Village and civil parish in Nottinghamshire, England

Sutton Cum Lound is a village located in Bassetlaw, north Nottinghamshire. It is located 3 miles from Retford. The civil parish is called Sutton. According to the 2001 census it had a population of 687, falling slightly to 673 at the 2011 census, and recovering to 683 at the 2021 census. The parish church of St Bartholomew is Norman, rebuilt in the Perpendicular style, with "unbridled curvilinear tracery" in the chancel windows. The village has a primary school. It borders the village of Barnby Moor which is about 1 mile away and is also very close to the village of Lound. The village has a number of public footpaths and walks such as those on Mire Hill.

In 958, King Edgar granted an estate at Sutton to Oscytel, Archbishop of York.
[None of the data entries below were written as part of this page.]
Ltac returns lem :=
  erewrite bind_inr by (eapply lem; find_session); norm.

Abbreviation req_a h := (option_request (OPTION_A_PROMPT config) h).
Abbreviation req_b h := (option_request (OPTION_B_PROMPT config) h).
Abbreviation req_c h := (option_request (OPTION_C_PROMPT config) h).
Abbreviation text_a r := (text_or option_a_fallback r).
Abbreviation text_b r := (text_or option_b_fallback r).
Abbreviation text_c r := (text_or option_c_fallback r).
Abbreviation options_notice detail := ("生成选项时出错: " +:+ detail).

(** Without a conversation nothing is asked of the provider and the session
    is left alone. *)
Lemma generate_options_no_conversation gs e rs log cl stp event e0 :
  lookup_conversation host (unified_msg_origin event) e = (inr None, e0) ->
  _generate_options host py config event (mkState gs e rs log cl stp)
  = (inr tt, mkState gs e0 (rs ++ ["无法获取对话，请重新开始游戏"]) log cl stp).
Proof.
  intros Hc. unfold _generate_options. apply try_inr.
  erewrite bind_inr by (apply run_host_call; exact Hc).
  reflexivity.
Qed.

(** The same when the conversation lookup raises, with the phase's notice. *)
Lemma generate_options_lookup_raises gs e rs log cl stp event d e0 :
  lookup_conversation host (unified_msg_origin event) e = (inl d, e0) ->
  _generate_options host py config event (mkState gs e rs log cl stp)
  = (inr tt, mkState gs e0 (rs ++ [options_notice d]) log cl stp).
Proof.
  intros Hc. unfold _generate_options. cbv zeta.
  erewrite try_inl by (erewrite bind_inl by (apply run_host_call; exact Hc);
                       reflexivity).
  reflexivity.
Qed.

(** All three provider calls return. *)
Lemma generate_options_complete gs e rs log cl stp event s c e0 ra e1 rb e2 rc e3 :
  let sid := unified_msg_origin event in
  let h := llm_context s in
  gs !! sid = Some s ->
  lookup_conversation host sid e = (inr (Some c), e0) ->
  call_provider host (req_a h) e0 = (inr ra, e1) ->
  call_provider host (req_b h) e1 = (inr rb, e2) ->
  call_provider host (req_c h) e2 = (inr rc, e3) ->
  _generate_options host py config event (mkState gs e rs log cl stp)
  = (inr tt,
     mkState
       (<[sid := mkSession (game_active s)
                   (h ++ [options_summary (text_a ra) (text_b rb) (text_c rc)])
                   (three_options (text_a ra) (text_b rb) (text_c rc))]> gs)
       e3 (rs ++ [text_a ra; text_b rb; text_c rc])
       (log ++ [req_a h; req_b h; req_c h]) cl stp).
Proof.
  intros sid h Hs Hc HA HB HC. subst sid h.
  unfold _generate_options. cbv zeta. apply try_inr.
  erewrite bind_inr by (apply run_host_call; exact Hc). norm.
  returns run_set_last_options.
  erewrite bind_inr by (eapply run_provider_returns; [find_session | exact HA]); norm.
  returns run_store_option.
  erewrite bind_inr by apply run_plain_result.
  erewrite bind_inr by (eapply run_provider_returns; [find_session | exact HB]); norm.
  returns run_store_option.
  erewrite bind_inr by apply run_plain_result.
  erewrite bind_inr by (eapply run_provider_returns; [find_session | exact HC]); norm.
  returns run_store_option.
  erewrite bind_inr by apply run_plain_result.
  erewrite run_append_context by find_session. norm.
  rewrite <- !app_assoc. reflexivity.
Qed.

(** The first provider call raises: nothing is offered. *)
Lemma generate_options_a_raises gs e rs log cl stp event s c e0 d e1 :
  let sid := unified_msg_origin event in
  let h := llm_context s in
  gs !! sid = Some s ->
  lookup_conversation host sid e = (inr (Some c), e0) ->
  call_provider host (req_a h) e0 = (inl d, e1) ->
  exists n, (n <= 1)%nat /\
    _generate_options host py config event (mkState gs e rs log cl stp)
    = (inr tt,
       mkState (<[sid := mkSession (game_active s) h ∅]> gs) e1
         (rs ++ [options_notice d]) (log ++ take n [req_a h]) cl stp).
Proof.
  intros sid h Hs Hc HA. subst sid h.
  destruct (run_provider_raises
              (<[unified_msg_origin event := mkSession (game_active s) (llm_context s) ∅]> gs)
              e0 rs log cl stp (unified_msg_origin event) _
              (OPTION_A_PROMPT config) fixed_system_prompt d e1
              (lookup_insert_eq _ _ _) HA) as (n & Hn & Hrun).
  exists n. split; [exact Hn|].
  unfold _generate_options. cbv zeta.
  eapply eq_trans; [eapply try_inl | ].
  - erewrite bind_inr by (apply run_host_call; exact Hc). norm.
    returns run_set_last_options.
    erewrite bind_inl by exact Hrun. reflexivity.
  - reflexivity.
Qed.
(** The row of a build as a call of [transition] to [st], on this build or
    on another, may leave it: as it was, or moved to [st] from another
    state, with some reason and at some time. *)
Definition touched (st : Z) (b b' : row) : Prop :=
  ∃ reason now, b' = enter st reason now b.

Definition moved (st : Z) (b b' : row) : Prop :=
  b' = b ∨ (state b ≠ st ∧ touched st b b').

Definition step (st : Z) (s s' : Session) : Prop :=
  events_table s' = events_table s ∧
  Forall2 (moved st) (artifact_builds_table s) (artifact_builds_table s').

(** What a call [transition n self st reason] that returns has done to the
    session: rows were only moved to [st]; [self] is in state [st]; when
    [st] cascades, every build whose state changed has all its dependents
    in state [st]; every build whose state changed is [self] or depends
    on it; and when [st] does not cascade, it is [self]. *)
Definition post (st self : Z) (s s' : Session) : Prop :=
  step st s s' ∧
  state <$> row_of self (artifact_builds_table s') = Some st ∧
  (cascading st → ∀ i, changed st s s' i →
     ∀ c, c ∈ artifact_builds_table s' → dep_on_id c = Some i → state c = st) ∧
  (∀ i, changed st s s' i →
     i = self ∨ depends (artifact_builds_table s) i self) ∧
  (¬ cascading st → ∀ i, changed st s s' i → i = self).


End WithTypes.
End spec.
(** The inner loop of [find_longest_match], over the positions [js] in
    [b] of the element [a[i]]. *)
Fixpoint scan_row (i blo bhi : nat) (j2len : list (nat * nat))
    (js : list nat) (newj2len : list (nat * nat)) (best : Match)
    : list (nat * nat) * Match :=
  match js with
  | [] => (newj2len, best)
  | j :: js' =>
      if (j <? blo)%nat then scan_row i blo bhi j2len js' newj2len best
      else if (bhi <=? j)%nat then (newj2len, best)
      else
        let k := S (match j with O => O | S j' => j2len_get j2len j' end) in
        let '(_, _, bestsize) := best in
        scan_row i blo bhi j2len js' ((j, k) :: newj2len)
          (if (bestsize <? k)%nat then (i + 1 - k, j + 1 - k, k)%nat else best)
  end.

Definition elem_eqb (x y : option ascii) : bool :=
  match x, y with
  | Some c, Some d => Ascii.eqb c d
  | _, _ => false
  end.

Fixpoint extend_left (fuel alo blo : nat) (best : Match) : Match :=
  let '(besti, bestj, bestsize) := best in
  match fuel with
  | O => best
  | S fuel' =>
      if (alo <? besti)%nat && (blo <? bestj)%nat
         && elem_eqb (nth_error a (besti - 1)) (nth_error b (bestj - 1))
      then extend_left fuel' alo blo (besti - 1, bestj - 1, S bestsize)%nat
      else best
  end.

Fixpoint extend_right (fuel ahi bhi : nat) (best : Match) : Match :=
  let '(besti, bestj, bestsize) := best in
  match fuel with
  | O => best
  | S fuel' =>
      if (besti + bestsize <? ahi)%nat && (bestj + bestsize <? bhi)%nat
         && elem_eqb (nth_error a (besti + bestsize))
                     (nth_error b (bestj + bestsize))
      then extend_right fuel' ahi bhi (besti, bestj, S bestsize)
      else best
  end.

(** [find_longest_match]; nothing is junk, so the two loops that extend
    the match over junk do nothing. *)
Definition find_longest_match (alo ahi blo bhi : nat) : Match :=
  let scanned :=
    fold_left
      (fun (st : list (nat * nat) * Match) (i : nat) =>
         let '(j2len, best) := st in
         match nth_error a i with
         | Some c => scan_row i blo bhi j2len (b2j c) [] best
         | None => ([], best)
         end)
      (seq alo (ahi - alo)) ([], (alo, blo, O)) in
  let best := snd scanned in
  extend_right ahi ahi bhi (extend_left ahi alo blo best).

(** [get_matching_blocks], up to the order and the merging of adjacent
    blocks, which the sum of the sizes does not see.  The queue is a
    stack whose top is the head of the list.  A block takes at least one
    element of [a] and queues at most two ranges, so that the ranges to
    look at are at most twice the length of [a], and one. *)
Fixpoint matching_blocks (fuel : nat) (queue : list (nat * nat * nat * nat))
    : list Match :=
  match fuel with
  | O => []
  | S fuel' =>
      match queue with
      | [] => []
      | (alo, ahi, blo, bhi) :: queue' =>
          let '(i, j, k) := find_longest_match alo ahi blo bhi in
          match k with
          | O => matching_blocks fuel' queue'
          | _ =>
              let q1 :=
                if (alo <? i)%nat && (blo <? j)%nat
                then (alo, i, blo, j) :: queue' else queue' in
              let q2 :=
                if (i + k <? ahi)%nat && (j + k <? bhi)%nat
                then (i + k, ahi, j + k, bhi)%nat :: q1 else q1 in
              (i, j, k) :: matching_blocks fuel' q2
          end
      end
  end.

Definition get_matching_blocks : list Match :=
  matching_blocks (2 * List.length a + 1)
    [(O, List.length a, O, List.length b)].

Definition ratio : float :=
  let matches :=
    fold_left (fun n (m : Match) => (n + snd m)%nat) get_matching_blocks O in
  calculate_ratio matches (List.length a + List.length b).

Fixpoint count (c : ascii) (l : list ascii) : Z :=
  match l with
  | [] => 0
  | d :: l' => (if Ascii.eqb c d then 1 else 0) + count c l'
  end.

Definition avail_get (avail : list (ascii * Z)) (c : ascii) : option Z :=
  option_map snd (List.find (fun p => Ascii.eqb (fst p) c) avail).

Definition quick_ratio : float :=
  let step (st : list (ascii * Z) * nat) (elt : ascii) :=
    let '(avail, matches) := st in
    let numb :=
      match avail_get avail elt with
      | Some n => n
      | None => count elt b
      end in
    ((elt, numb - 1) :: avail, if 0 <? numb then S matches else matches) in
  calculate_ratio (snd (fold_left step a ([], O)))
                  (List.length a + List.length b).

Definition real_quick_ratio : float :=
  calculate_ratio (Nat.min (List.length a) (List.length b))
                  (List.length a + List.length b).

End SequenceMatcher.

(** The order of the tuples [(score, x)]. *)
Definition scored_ltb (p q : float * string) : bool :=
  if PrimFloat.eqb (fst p) (fst q) then String.ltb (snd p) (snd q)
  else PrimFloat.ltb (fst p) (fst q).

Fixpoint insert_desc (p : float * string) (l : list (float * string))
    : list (float * string) :=
  match l with
  | [] => [p]
  | q :: l' => if scored_ltb p q then q :: insert_desc p l' else p :: l
  end.

(** [heapq.nlargest]: the [n] largest, in descending order. *)
Definition nlargest (n : nat) (l : list (float * string)) : list (float * string) :=
  firstn n (fold_right insert_desc [] l).

(** [get_close_matches(word, possibilities, n, cutoff)], for [n > 0] and a
    [cutoff] between 0 and 1. *)
Definition get_close_matches (word : string) (possibilities : list string)
    (n : nat) (cutoff : float) : list string :=
  let b := explode word in
  let result :=
    flat_map
      (fun x =>
         let a := explode x in
         if PrimFloat.leb cutoff (real_quick_ratio a b)
            && PrimFloat.leb cutoff (quick_ratio a b)
            && PrimFloat.leb cutoff (ratio a b)
         then [(ratio a b, x)] else [])
      possibilities in
  map snd (nlargest n result).

End difflib.

(** ** The world: the two global containers and the terminal *)

(** A catalog entry, the inner dictionary [{"price": ..., "quantity": ...}]. *)
Record Product : Type := mkProduct { price : float; quantity : Z }.

(** A dictionary from product names to entries, in insertion order. *)
Definition Stock : Type := list (string * Product).

(** A cart line, the tuple [(product, quantity, unit_price)]. *)
Definition CartLine : Type := (string * Z * float)%type.

Inductive input_event : Type :=
| Line (text : string)   (* a line typed by the user, without its newline *)
| CtrlC                  (* an interrupt *)
| CtrlD.                 (* an end of file *)

Inductive output_event : Type :=
| Printed (text : string)    (* [print(text)]: the text and a newline *)
| Prompted (text : string).  (* the prompt written by [input(text)] *)

Record World : Type := mkWorld {
  stock : Stock;
  cart : list CartLine;
  stdin : list input_event;
  stdout : list output_event
}.

Definition set_stock (st : Stock) (w : World) : World :=
  mkWorld st (cart w) (stdin w) (stdout w).
Definition set_cart (c : list CartLine) (w : World) : World :=
  mkWorld (stock w) c (stdin w) (stdout w).
Definition set_stdin (i : list input_event) (w : World) : World :=
  mkWorld (stock w) (cart w) i (stdout w).
Definition emit (o : output_event) (w : World) : World :=
  mkWorld (stock w) (cart w) (stdin w) (stdout w ++ [o])%list.

(** Initial stock (product -> {price, quantity}) *)
Definition initial_stock : Stock :=
  [ ("rice", mkProduct 5.50 10);
    ("beans", mkProduct 7.20 8);
    ("pasta", mkProduct 3.80 15);
    ("oil", mkProduct 6.00 5) ].

(** The state in which the script starts, in front of the input [ins]. *)
Definition initial_world (ins : list input_event) : World :=
  mkWorld initial_stock [] ins [].

(** *** Dictionary operations *)

Fixpoint dict_get (d : Stock) (k : string) : option Product :=
  match d with
  | [] => None
  | (k', v) :: d' => if String.eqb k k' then Some v else dict_get d' k
  end.

Definition dict_contains (d : Stock) (k : string) : bool :=
  match dict_get d k with Some _ => true | None => false end.

Definition keys (d : Stock) : list string := map fst d.

(** [d[k]["quantity"] = q] on a dictionary that has the key [k]. *)
Fixpoint dict_set_quantity (d : Stock) (k : string) (q : Z) : Stock :=
  match d with
  | [] => []
  | (k', v) :: d' =>
      if String.eqb k k' then (k', mkProduct (price v) q) :: d'
      else (k', v) :: dict_set_quantity d' k q
  end.

Fixpoint insert_sorted (x : string) (l : list string) : list string :=
  match l with
  | [] => [x]
  | y :: l' => if String.leb x y then x :: l else y :: insert_sorted x l'
  end.

(** [sorted(l)] for a list of strings *)
Definition sorted (l : list string) : list string :=
  fold_right insert_sorted [] l.

(** [enumerate(l, start)] *)
Fixpoint enumerate {A : Type} (l : list A) (start : Z) : list (Z * A) :=
  match l with
  | [] => []
  | x :: l' => (start, x) :: enumerate l' (start + 1)
  end.

Definition len {A : Type} (l : list A) : Z := Z.of_nat (List.length l).

(** [l[i]], a negative index counting from the end *)
Definition list_getitem {A : Type} (l : list A) (i : Z) : option A :=
  if i <? 0 then
    if len l + i <? 0 then None else nth_error l (Z.to_nat (len l + i))
  else nth_error l (Z.to_nat i).

(** ** The monad of the script: global state, terminal, exceptions *)

Inductive outcome (A : Type) : Type :=
| Return (a : A)   (* the computation ends with a value *)
| Raise (e : exn)  (* the computation ends with an exception *)
| Blocked          (* the input is used up: the computation waits in [input] *)
| OutOfFuel.       (* the bound on the iterations of a loop is reached *)

Arguments Return {A} a.
Arguments Raise {A} e.
Arguments Blocked {A}.
Arguments OutOfFuel {A}.

Definition M (A : Type) : Type := World -> outcome A * World.

Definition ret {A : Type} (a : A) : M A := fun w => (Return a, w).

Definition bind {A B : Type} (m : M A) (k : A -> M B) : M B :=
  fun w =>
    match m w with
    | (Return a, w') => k a w'
    | (Raise e, w') => (Raise e, w')
    | (Blocked, w') => (Blocked, w')
    | (OutOfFuel, w') => (OutOfFuel, w')
    end.

Definition raise {A : Type} (e : exn) : M A := fun w => (Raise e, w).

Notation "x <- m ;; k" := (bind m (fun x => k))
  (at level 61, m at next level, right associativity).
Notation "' pat <- m ;; k" := (bind m (fun x => match x with pat => k end))
  (at level 61, pat pattern, m at next level, right associativity).
Notation "m ;; k" := (bind m (fun _ => k))
  (at level 61, right associativity).

(** [try: m  except ...: handler e] *)
Definition try_except {A : Type} (m : M A) (handler : exn -> M A) : M A :=
  fun w =>
    match m w with
    | (Raise e, w') => handler e w'
    | r => r
    end.

(** What an iteration of a [while True] loop ends with: the next iteration
    ([continue], or the end of the body), or the [return] of the function
    (the [break] of the loop). *)
Inductive loop_ctl (A : Type) : Type :=
| Continue
| Break (a : A).

Arguments Continue {A}.
Arguments Break {A} a.

Fixpoint while_true {A : Type} (fuel : nat) (body : M (loop_ctl A)) : M A :=
  match fuel with
  | O => fun w => (OutOfFuel, w)
  | S fuel' =>
      c <- body ;;
      match c with
      | Continue => while_true fuel' body
      | Break a => ret a
      end
  end.

(** [for x in l: body x] *)
Fixpoint for_each {A : Type} (l : list A) (body : A -> M unit) : M unit :=
  match l with
  | [] => ret tt
  | x :: l' => body x ;; for_each l' body
  end.

(** [for x in l: acc = body acc x] *)
Fixpoint for_fold {A B : Type} (l : list A) (acc : B) (body : B -> A -> M B)
    : M B :=
  match l with
  | [] => ret acc
  | x :: l' => acc' <- body acc x ;; for_fold l' acc' body
  end.

Definition lift {A : Type} (o : option A) (e : exn) : M A :=
  match o with
  | Some a => ret a
  | None => raise e
  end.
The village sometimes has traffic problems caused by the level crossing on Station Road which leads to Barnby Moor, The crossing goes over the East Coast Main Line, which is a very busy railway line. However, there are three entrances to the village in total.

The village is also very close to the Wetlands Wildlife Park near Lound and many of its fishing lakes, as well as the Idle Valley Nature Reserve wetlands Site of Special Scientific Interest to the east of the village within walking distance.

Mike Reid, an actor who played the part of Frank Butcher in the BBC programme EastEnders used to live in the village in the late 1970s.